Your task is to copy the lines of the data below from the line holding "split; [reflexivity | exact Hc]." through the line holding "console (Part001.getQuotes [A]", inclusive, exactly and with nothing added.

[Opening SUPPLIED MATERIAL section]

Lemma KvlistValue_step vs :
  opt_all (Forall KeyValue_round_trip) vs ->
  KvlistValue_round_trip (mkKvlistValue vs).
Proof.
  intros IH Hrep. unfold KvlistValue_round_trip in *.
  cbn [representableKvlist KvlistValue_Values] in Hrep.
  destruct (slice_round_trip "values" marshalKeyValue unmarshalKeyValue vs)
    as (j & Henc & Hdec).
  { destruct vs as [l |]; cbn [opt_all holds] in *; [| trivial].
    now apply forallb_round_trip with (p := representableKeyValue). }
  exists (JObj [("values", j)]). split; [| split; [discriminate |]].
  - rewrite marshalKvlistValue_eq. cbn [KvlistValue_Values]. rewrite Henc. reflexivity.
  - rewrite unmarshalKvlistValue_eq, Hdec. reflexivity.
Qed.

Lemma KeyValue_step key v :
  AttributeValue_round_trip v -> KeyValue_round_trip (mkKeyValue key v).
Proof.
  intros IH Hrep. unfold KeyValue_round_trip, AttributeValue_round_trip in *.
  cbn [representableKeyValue Key Value] in Hrep.
  apply andb_true_iff in Hrep. destruct Hrep as [Hkey Hv].
  destruct (marshalString_valid key Hkey) as (j1 & E1 & N1 & D1).
  destruct (IH Hv) as (j2 & E2 & N2 & D2).
  exists (JObj [("key", j1); ("value", j2)]). split; [| split; [discriminate |]].
  - rewrite marshalKeyValue_eq. cbn [Key Value]. unfold field.
    rewrite E1, E2. reflexivity.
  - rewrite unmarshalKeyValue_eq.
    rewrite lookup_here by exact N1. rewrite D1. cbn [bind].
    skip_to "value". rewrite lookup_here by exact N2. rewrite D2. reflexivity.
Qed.

(** Every representable attribute value, array, key/value list and
    key/value pair is written as a document that reads back as it. *)
Lemma attribute_round_trip :
  (forall v, AttributeValue_round_trip v) /\ (forall kv, KeyValue_round_trip kv).
Proof.
  split.
  - exact (AttributeValue_induction _ _ _ _
             AttributeValue_step ArrayValue_step KvlistValue_step KeyValue_step).
  - exact (KeyValue_induction _ _ _ _
             AttributeValue_step ArrayValue_step KvlistValue_step KeyValue_step).
Qed.

Lemma LogRecord_round_trip r :
  representableLogRecord r = true ->
  round_trip marshalLogRecord unmarshalLogRecord r.
Proof.
  destruct r as [t text number body attrs]. unfold representableLogRecord.
  cbn [TimeUnixNano SeverityText SeverityNumber Body Attributes]. intros Hrep.
  apply andb_true_iff in Hrep. destruct Hrep as [Hrep Hattrs].
  apply andb_true_iff in Hrep. destruct Hrep as [Hrep Hbody].
  apply andb_true_iff in Hrep. destruct Hrep as [Hrep Hnumber].
  apply andb_true_iff in Hrep. destruct Hrep as [Ht Htext].
  destruct (uint64_round_trip t Ht) as (j1 & E1 & N1 & D1).
  destruct (marshalString_valid text Htext) as (j2 & E2 & N2 & D2).
  destruct (int64_round_trip number Hnumber) as (j3 & E3 & N3 & D3).
  destruct (proj1 attribute_round_trip body Hbody) as (j4 & E4 & N4 & D4).
  destruct (list_round_trip "attributes" marshalKeyValue unmarshalKeyValue attrs)
    as (o5 & E5 & N5 & D5).
  { apply forallb_round_trip with (p := representableKeyValue); [| exact Hattrs].
    apply Forall_forall. intros kv _. apply (proj2 attribute_round_trip). }
  injection E1 as <-. injection E3 as <-.
  exists (JObj ([("timeUnixNano", JInt t); ("severityText", j2);
                 ("severityNumber", JInt number); ("body", j4)]
                ++ opt_field "attributes" o5)).
  split; [| split; [discriminate |]].
  - unfold marshalLogRecord, field.
    cbn [TimeUnixNano SeverityText SeverityNumber Body Attributes].
    rewrite E2, E4, E5. reflexivity.
  - cbn [unmarshalLogRecord app].
    rewrite lookup_here by exact N1. rewrite D1. cbn [bind].
    skip_to "severityText". rewrite lookup_here by exact N2. rewrite D2. cbn [bind].
    skip_to "severityNumber". rewrite lookup_here by exact N3. rewrite D3. cbn [bind].
    skip_to "body". rewrite lookup_here by exact N4. rewrite D4. cbn [bind].
    skip_to "attributes".
    rewrite <- (app_nil_r (opt_field "attributes" o5)).
    rewrite D5 by reflexivity. reflexivity.
Qed.
(** [save_data()]: dumps the whole list to [DATA_FILE]. An exception while
    writing is caught and logged inside [save_data]; [write_ok] says whether
    the write went through. A failed write is recorded and leaves the
    modelled file contents as they were. *)
Definition save_data (write_ok : bool) : M unit :=
  fun srv =>
    (inr tt,
     if write_ok
     then {| sensor_data := sensor_data srv;
             data_file := Some (sensor_data srv);
             file_log := file_log srv ++ [Written (sensor_data srv)] |}
     else {| sensor_data := sensor_data srv;
             data_file := data_file srv;
             file_log := file_log srv ++ [WriteFailed (sensor_data srv)] |}).

(** [if os.path.exists(DATA_FILE): os.remove(DATA_FILE)]. *)
Definition remove_data_file : M unit :=
  fun srv =>
    (inr tt,
     match data_file srv with
     | Some _ => {| sensor_data := sensor_data srv;
                    data_file := None;
                    file_log := file_log srv ++ [Removed] |}
     | None => srv
     end).

(** ** Device identifiers *)

Definition INVALID_IDS : list string := ["null"; "none"; "undefined"].

(** The test
    [not device_id or device_id.lower() in ['null', 'none', 'undefined']]
    on an already stripped identifier. *)
Definition rejected (device_id : string) : bool :=
  negb (Py.truthy device_id) || Py.str_in (Py.lower device_id) INVALID_IDS.

(** [data.device_id.strip() if data.device_id else ""]. *)
Definition normalized (raw : string) : string :=
  if Py.truthy raw then Py.strip raw else "".

(** ** POST /data *)

Record Stored := {
  records_stored : Z;
  stored_device_id : string
}.

Definition InvalidInput : HTTPException :=
  {| status_code := 400;
     detail := "Device ID is required and cannot be empty" |}.

Definition receive_sensor_data (now : string) (write_ok : bool)
    (data : SensorData) : M (ApiResponse Stored) :=
  let device_id := normalized (sd_device_id data) in
  if rejected device_id then raise InvalidInput
  else
    let response_data := with_received_at data now in
    l ← read_sensor_data;
    assign_sensor_data (l ++ [response_data]);;
    l ← read_sensor_data;
    when (MAX_RECORDS <? Py.len l)
         (assign_sensor_data (Py.slice_from (- MAX_RECORDS) l));;
    l ← read_sensor_data;
    when (Py.len l mod 10 =? 0) (save_data write_ok);;
    l ← read_sensor_data;
    mret {| status := "success";
            message := "Data received and stored successfully";
            data := {| records_stored := Py.len l;
                       stored_device_id := device_id |} |}.

(** ** GET /data *)

Record AllData := {
  all_total_records : Z;
  oldest_record : option string;
  newest_record : option string;
  all_data : list SensorDataResponse
}.

Definition get_all_data : M AllData :=
  l ← read_sensor_data;
  mret {| all_total_records := Py.len l;
          oldest_record := received_at <$> head l;
          newest_record := received_at <$> last l;
          all_data := l |}.

(** ** GET /data/latest *)

Inductive Latest :=
| latest_per_device (total_devices : Z)
                    (devices : gmap string SensorDataResponse)
| single_latest (item : SensorDataResponse).

Definition NoSensorData : HTTPException :=
  {| status_code := 404; detail := "No sensor data available" |}.
(** ** A whole acquisition *)

(** When the local list and the remote array together hold at least one
    record, every record has a text and the random number is in the unit
    interval, [getQuotes] returns in both revisions, [data] is the local list
    followed by what the remote gave, the page shows a member of it and the
    loader is gone. *)
Theorem getQuotes_shows_member (localQuotes : list Quote.t) (remote : Remote)
    (st : State) :
  unit_interval (random st (drawn st)) ->
  Forall (fun q => has_text q = true) (localQuotes ++ remote_quotes remote) ->
  localQuotes ++ remote_quotes remote <> [] ->
  (let r := ScriptJs.getQuotes localQuotes remote st in
   r.1 = Ok tt /\ data r.2 = localQuotes ++ remote_quotes remote /\
   (exists q, q ∈ data r.2 /\ shows r.2 q) /\ done_loading r.2) /\
  (let r := Part001.getQuotes localQuotes remote st in
   r.1 = Ok tt /\ data r.2 = localQuotes ++ remote_quotes remote /\
   (exists q, q ∈ data r.2 /\ shows r.2 q) /\ done_loading r.2).
Proof.
  intros Hr Hall Hne. cbv zeta.
  destruct (remote_cases remote) as [(e & He & Hf) | (R & -> & _)].
  - assert (HR : remote_quotes remote = []).
    { destruct remote as [? | ? | [R |]]; try reflexivity. discriminate. }
    rewrite HR, app_nil_r in *.
    rewrite (ScriptJs_getQuotes_failure localQuotes remote e st He).
    rewrite (Part001_getQuotes_failure localQuotes remote e st He).
    split.
    + match goal with |- context [ScriptJs.newQuote ?s] =>
        destruct (newQuote_well_formed s Hne Hr Hall)
          as (q & Hin & -> & Hok & Hsh & Hl & Hd & _) end.
      rewrite Hd. simpl. eauto 10.
    + match goal with |- context [Part001.newQuote ?s] =>
        destruct (newQuote_well_formed s Hne Hr Hall)
          as (q & Hin & _ & Hok & Hsh & Hl & Hd & _) end.
      rewrite Hd. simpl. eauto 10.
  - simpl remote_quotes in *.
    rewrite ScriptJs_getQuotes_success, Part001_getQuotes_success.
    destruct (newQuote_well_formed (set_data (localQuotes ++ R) (loading st).2)
                Hne Hr Hall)
      as (q & Hin & -> & Hok & Hsh & Hl & Hd & _).
    destruct (Part001.newQuote _) as [[[] | e] st1]; simpl in *; [| discriminate].
    rewrite Hd. split; (split; [reflexivity |]); (split; [reflexivity |]); eauto.
Qed.

Lemma getQuotes_shows_member_witness :
  let A := Quote.Make (Str "X") (Str "A") in
  let remote := FetchRejects (TypeError "Failed to fetch") in
  let st := (Part001.getQuotes [A] remote (initial (fun _ => one_half))).2 in
  textContent (quote (elements st)) = "A" /\
  textContent (author (elements st)) = " - X".
Proof.
  cbv zeta.
  destruct (getQuotes_shows_member [Quote.Make (Str "X") (Str "A")]
              (FetchRejects (TypeError "Failed to fetch"))
              (initial (fun _ => one_half)))
    as (_ & _ & Hd & (q & Hin & Hq1 & Hq2) & _).
  - apply unit_intervalb_spec. reflexivity.
  - repeat constructor.
  - discriminate.
  - rewrite Hd in Hin. apply list_elem_of_singleton in Hin. subst q.
    split; [exact Hq1 | exact Hq2].
Defined.

(** A remote call that succeeds with records that have a text is silent:
    nothing is logged, and the two revisions end in the same state. *)
Theorem getQuotes_success_is_silent (localQuotes R : list Quote.t) (st : State) :
  unit_interval (random st (drawn st)) ->
  Forall (fun q => has_text q = true) (localQuotes ++ R) ->
  localQuotes ++ R <> [] ->
  ScriptJs.getQuotes localQuotes (JsonResolves (BodyArray R)) st
    = Part001.getQuotes localQuotes (JsonResolves (BodyArray R)) st /\
  console (Part001.getQuotes localQuotes (JsonResolves (BodyArray R)) st).2
    = console st.
Proof.
  intros Hr Hall Hne.
  rewrite ScriptJs_getQuotes_success, Part001_getQuotes_success.
  destruct (newQuote_well_formed (set_data (localQuotes ++ R) (loading st).2)
              Hne Hr Hall)
    as (q & _ & -> & Hok & _ & _ & _ & Hc & _).
  destruct (Part001.newQuote _) as [[[] | e] st1]; simpl in *; [| discriminate].
  split; [reflexivity | exact Hc].
Qed.

Lemma getQuotes_success_is_silent_witness :
  let A := Quote.Make (Str "X") (Str "A") in
  let B := Quote.Make Absent (Str "B") in
  console (Part001.getQuotes [A] (JsonResolves (BodyArray [B]))
             (initial (fun _ => one_half))).2 = [].
Proof.
  cbv zeta.
  apply (getQuotes_success_is_silent [Quote.Make (Str "X") (Str "A")]
           [Quote.Make Absent (Str "B")] (initial (fun _ => one_half))).
  - apply unit_intervalb_spec. reflexivity.
  - repeat constructor.
  - discriminate.
Defined.

(** [newQuote] of [script.js] on the empty array, as an equation. *)
Lemma ScriptJs_newQuote_empty_eq st :
  data st = [] ->
  exists e,
    ScriptJs.newQuote st =
      (Throw e,
       set_rendered (rendered st ++ [None])
         (set_drawn (S (drawn st))
            (logError "No quotes to display" (loading st).2).2)).
Proof.
  intros Hd. rewrite ScriptJs_newQuote_unfold. cbv zeta.
  unfold picked. rewrite Hd, at_index_nil. simpl. eexists. reflexivity.
Qed.

(** With no local quote and nothing from the remote there is nothing to
    show.  In [script.js] the promise of [getQuotes] rejects, the handler at
    the end of the script logs "Unhandled error in getQuotes:" as the last
    entry of the console, and the loader stays in place of the main
    container.  The later revision returns, logs "No quotes to display" as
    the last entry, makes no render call and shows the main container, with
    the quote and author elements as they were. *)
Theorem main_nothing_to_show (remote : Remote) (st : State) :
  remote_quotes remote = [] ->
  (let r := ScriptJs.main [] remote st in
   (exists e, (ScriptJs.getQuotes [] remote st).1 = Throw e) /\
   r.1 = Ok tt /\ is_loading r.2 /\ data r.2 = [] /\
   quote (elements r.2) = quote (elements st) /\
   author (elements r.2) = author (elements st) /\
   exists e before,
     console r.2 = before ++ [[LogStr "Unhandled error in getQuotes:"; LogErr e]]) /\
  (let r := Part001.main [] remote st in
   (Part001.getQuotes [] remote st).1 = Ok tt /\
   r.1 = Ok tt /\ done_loading r.2 /\ data r.2 = [] /\
   quote (elements r.2) = quote (elements st) /\
   author (elements r.2) = author (elements st) /\
   rendered r.2 = rendered st /\
   exists before, console r.2 = before ++ [[LogStr "No quotes to display"]]).
Proof.
  intros HR. cbv zeta. unfold ScriptJs.main, Part001.main, try_catch.
  destruct (remote_cases remote) as [(e & He & _) | (R & -> & _)].
  - rewrite (ScriptJs_getQuotes_failure [] remote e st He).
    rewrite (Part001_getQuotes_failure [] remote e st He).
    split.
    + match goal with |- context [ScriptJs.newQuote ?s] =>
        destruct (ScriptJs_newQuote_empty_eq s eq_refl) as [e' ->] end.
      simpl. unfold is_loading. simpl.
      split; [eauto |]. repeat match goal with |- _ /\ _ => split end;
        try reflexivity.
      do 2 eexists. reflexivity.
    + rewrite Part001_newQuote_unfold. simpl. unfold done_loading. simpl.
      repeat match goal with |- _ /\ _ => split end; try reflexivity.
      eexists. reflexivity.
  - simpl in HR. subst R.
    rewrite ScriptJs_getQuotes_success, Part001_getQuotes_success.
    split.
    + destruct (ScriptJs_newQuote_empty_eq (set_data ([] ++ []) (loading st).2) eq_refl)
        as [e1 ->].
      match goal with |- context [ScriptJs.newQuote ?s] =>
        destruct (ScriptJs_newQuote_empty_eq s eq_refl) as [e2 ->] end.
      simpl. unfold is_loading. simpl.
      split; [eauto |]. repeat match goal with |- _ /\ _ => split end;
        try reflexivity.
      do 2 eexists. reflexivity.
    + rewrite Part001_newQuote_unfold. simpl. unfold done_loading. simpl.
      repeat match goal with |- _ /\ _ => split end; try reflexivity.
      eexists. reflexivity.
Qed.

Lemma main_nothing_to_show_witness :
  let remote := JsonResolves (BodyArray []) in
  let st := initial (fun _ => one_half) in
  is_loading (ScriptJs.main [] remote st).2 /\
  done_loading (Part001.main [] remote st).2.
Proof.
  cbv zeta.
  destruct (main_nothing_to_show (JsonResolves (BodyArray []))
              (initial (fun _ => one_half)) eq_refl)
    as ((_ & _ & H1 & _) & (_ & _ & H2 & _)).
  split; [exact H1 | exact H2].
Defined.

(** ** Every quote can be picked *)

Lemma random_for_bounds i n :
  0 <= i < n -> n < 2 ^ 32 ->
  let m := mant (random_for i n) in
  i * 2 ^ 53 <= m * n < i * 2 ^ 53 + n /\ 0 <= m < 2 ^ 53.
Proof.
  intros Hi Hn. cbv zeta. unfold random_for, mant.
  set (K := 2 ^ 53) in *. assert (HK : K = 9007199254740992) by reflexivity.
  assert (H32 : 2 ^ 32 = 4294967296) by reflexivity.
  pose proof (Z.div_mod (i * K + n - 1) n ltac:(lia)) as Hdm.
  pose proof (Z.mod_pos_bound (i * K + n - 1) n ltac:(lia)) as Hmod.
  set (m := (i * K + n - 1) / n) in *.
  assert (H1 : i * K <= m * n < i * K + n) by nia.
  split; [exact H1 |]. split; [nia |].
  assert (m * n < K * n) by nia. nia.
Qed.

Lemma random_for_unit_interval i n :
  0 <= i < n -> n < 2 ^ 32 -> unit_interval (random_for i n).
Proof.
  intros Hi Hn. destruct (random_for_bounds i n Hi Hn) as [_ Hm].
  unfold unit_interval. change (expo (random_for i n)) with (-53).
  change (- -53) with 53. lia.
Qed.
Lemma X2_retry_witness :
  let out :=
    LLM.generate_response no_format "How much is a marriage license?"
      "Source 1: Marriage license fee is $145." true None 3
      (LLM.init (fun _ => inl backend_flaky) (Some "gsk-key") None) in
  fst out = Some "The fee is $145."
  /\ List.length (LLM.backend_calls (snd out)) = 2%nat
  /\ LLM.sleeps (snd out) = [1%Z].
Proof.
  intros out.
  destruct (X2_retry_until_success no_format backend_flaky
              "How much is a marriage license?"
              "Source 1: Marriage license fee is $145."
              (LLM._build_ottawa_prompt "How much is a marriage license?"
                 "Source 1: Marriage license fee is $145.")
              true None 3
              (LLM.init (fun _ => inl backend_flaky) (Some "gsk-key") None)
              1 " The fee is $145. " (Some 42%Z) eq_refl eq_refl
              ltac:(lia)
              ltac:(intros [|i] Hi; [eexists; reflexivity | lia])
              eq_refl)
    as (Hreply & Hcalls & Hsleeps & _).
  split; [exact Hreply|]. split; [|exact Hsleeps].
  fold out in Hcalls. rewrite Hcalls. reflexivity.
Defined.

(** ** Further properties of the data processor and of the search *)

Lemma X4_search_witness :
  Pipeline.search_relevant_context unit (fun _ => inl tt)
    (fun _ _ => [scored "a" (5 # 100); scored "b" (3 # 10)]) "fee" 5
    (1 # 10) pipeline_backend_down
  = List.filter (keeps (1 # 10)) [scored "a" (5 # 100); scored "b" (3 # 10)].
Proof.
  exact (X4_search_keeps_results_at_or_above_threshold unit (fun _ => inl tt)
           (fun _ _ => [scored "a" (5 # 100); scored "b" (3 # 10)]) "fee" 5
           (1 # 10) pipeline_backend_down tt eq_refl eq_refl).
Defined.

(** ** Further properties of [create_chunks] *)

Section ChunkInvariants.

Variable scrub : string -> string.
Variable split_text : string -> list string + exn.
Variable extract_keywords : string -> list string.
Variable now : string.
Variable min_chunk_length : Z.

Lemma chunk_loop_Forall (P : Processor.chunk -> Prop)
    (doc : Processor.document) (doc_idx : nat) :
  forall (rest : list string) (i : nat) (acc : list Processor.chunk)
         (counter : nat),
    Forall P acc ->
    (forall j t counter',
       nth_error rest j = Some t ->
       (min_chunk_length <= Processor.len t)%Z ->
       P (Processor.make_chunk extract_keywords now doc doc_idx counter'
            (i + j) t)) ->
    Forall P
      (fst (Processor.chunk_loop extract_keywords now min_chunk_length doc
              doc_idx rest i acc counter)).
Proof.
  induction rest as [|t rest IH]; intros i acc counter Hacc Hnew;
    cbn [Processor.chunk_loop]; [exact Hacc|].
  assert (Hrest : forall j t' counter',
            nth_error rest j = Some t' ->
            (min_chunk_length <= Processor.len t')%Z ->
            P (Processor.make_chunk extract_keywords now doc doc_idx counter'
                 (S i + j) t')).
  { intros j t' counter' Hj Hlen.
    replace (S i + j)%nat with (i + S j)%nat by lia. now apply Hnew. }
  destruct (min_chunk_length <=? Processor.len t)%Z eqn:Hlen.
  - apply IH; [|exact Hrest]. apply Forall_app. split; [exact Hacc|].
    constructor; [|constructor].
    replace i with (i + 0)%nat at 1 by lia.
    apply Hnew; [reflexivity | now apply Z.leb_le].
  - now apply IH.
Qed.

Lemma document_loop_Forall (P : Processor.chunk -> Prop) :
  forall (documents : list Processor.document) (doc_idx : nat)
         (acc : list Processor.chunk) (counter : nat) (s : Processor.stats),
    Forall P acc ->
    (forall j doc text_chunks i t counter',
       nth_error documents j = Some doc ->
       split_text (Processor.clean_text scrub (Processor.doc_content doc))
       = inl text_chunks ->
       nth_error text_chunks i = Some t ->
       (min_chunk_length <= Processor.len t)%Z ->
       P (Processor.make_chunk extract_keywords now doc (doc_idx + j)
            counter' i t)) ->
    Forall P
      (fst (Processor.document_loop scrub split_text extract_keywords now
              min_chunk_length documents doc_idx acc counter s)).
Proof.
  induction documents as [|doc rest IH]; intros doc_idx acc counter s Hacc Hnew;
    cbn [Processor.document_loop]; [exact Hacc|].
  assert (Hrest : forall j doc' text_chunks i t counter',
            nth_error rest j = Some doc' ->
            split_text (Processor.clean_text scrub (Processor.doc_content doc'))
            = inl text_chunks ->
            nth_error text_chunks i = Some t ->
            (min_chunk_length <= Processor.len t)%Z ->
            P (Processor.make_chunk extract_keywords now doc' (S doc_idx + j)
                 counter' i t)).
  { intros j doc' text_chunks i t counter' Hj.
    replace (S doc_idx + j)%nat with (doc_idx + S j)%nat by lia.
    now apply Hnew. }
  assert (Hsplit : forall c,
            Processor.doc_content doc = c ->
            Forall P
              (fst (if (Processor.len (Processor.clean_text scrub c)
                        <? min_chunk_length)%Z
                    then Processor.document_loop scrub split_text
                           extract_keywords now min_chunk_length rest
                           (S doc_idx) acc counter s
                    else
                      match split_text (Processor.clean_text scrub c) with
                      | inr _ =>
                          Processor.document_loop scrub split_text
                            extract_keywords now min_chunk_length rest
                            (S doc_idx) acc counter (Processor.count_error s)
                      | inl text_chunks =>
                          let '(chunks', counter') :=
                            Processor.chunk_loop extract_keywords now
                              min_chunk_length doc doc_idx text_chunks 0 acc
                              counter in
                          Processor.document_loop scrub split_text
                            extract_keywords now min_chunk_length rest
                            (S doc_idx) chunks' counter'
                            (Processor.count_document s)
                      end))).
  { intros c Hc.
    destruct (Processor.len (Processor.clean_text scrub c) <? min_chunk_length)%Z;
      [now apply IH|].
    destruct (split_text (Processor.clean_text scrub c)) as [text_chunks|e]
      eqn:Hsp; [|now apply IH].
    pose proof (chunk_loop_Forall P doc doc_idx text_chunks 0 acc counter
                  Hacc) as Hloop.
    destruct (Processor.chunk_loop extract_keywords now min_chunk_length doc
                doc_idx text_chunks 0 acc counter) as [chunks' counter'].
    apply IH; [|exact Hrest]. apply Hloop.
    intros j t counter'' Hj Hlen. cbn [Nat.add].
    replace doc_idx with (doc_idx + 0)%nat by lia.
    apply (Hnew 0%nat doc text_chunks j t counter''); auto.
    now rewrite Hc. }
  destruct (Processor.doc_content doc) as [| |text] eqn:Hc.
  - now apply IH.
  - now apply (Hsplit Processor.NotText).
  - now apply (Hsplit (Processor.Text text)).
Qed.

[Closing SUPPLIED MATERIAL section]

### [COMPLETED TASK]
  split; [reflexivity | exact Hc].
Qed.

Lemma getQuotes_success_is_silent_witness :
  let A := Quote.Make (Str "X") (Str "A") in
  let B := Quote.Make Absent (Str "B") in
  console (Part001.getQuotes [A] (JsonResolves (BodyArray [B]))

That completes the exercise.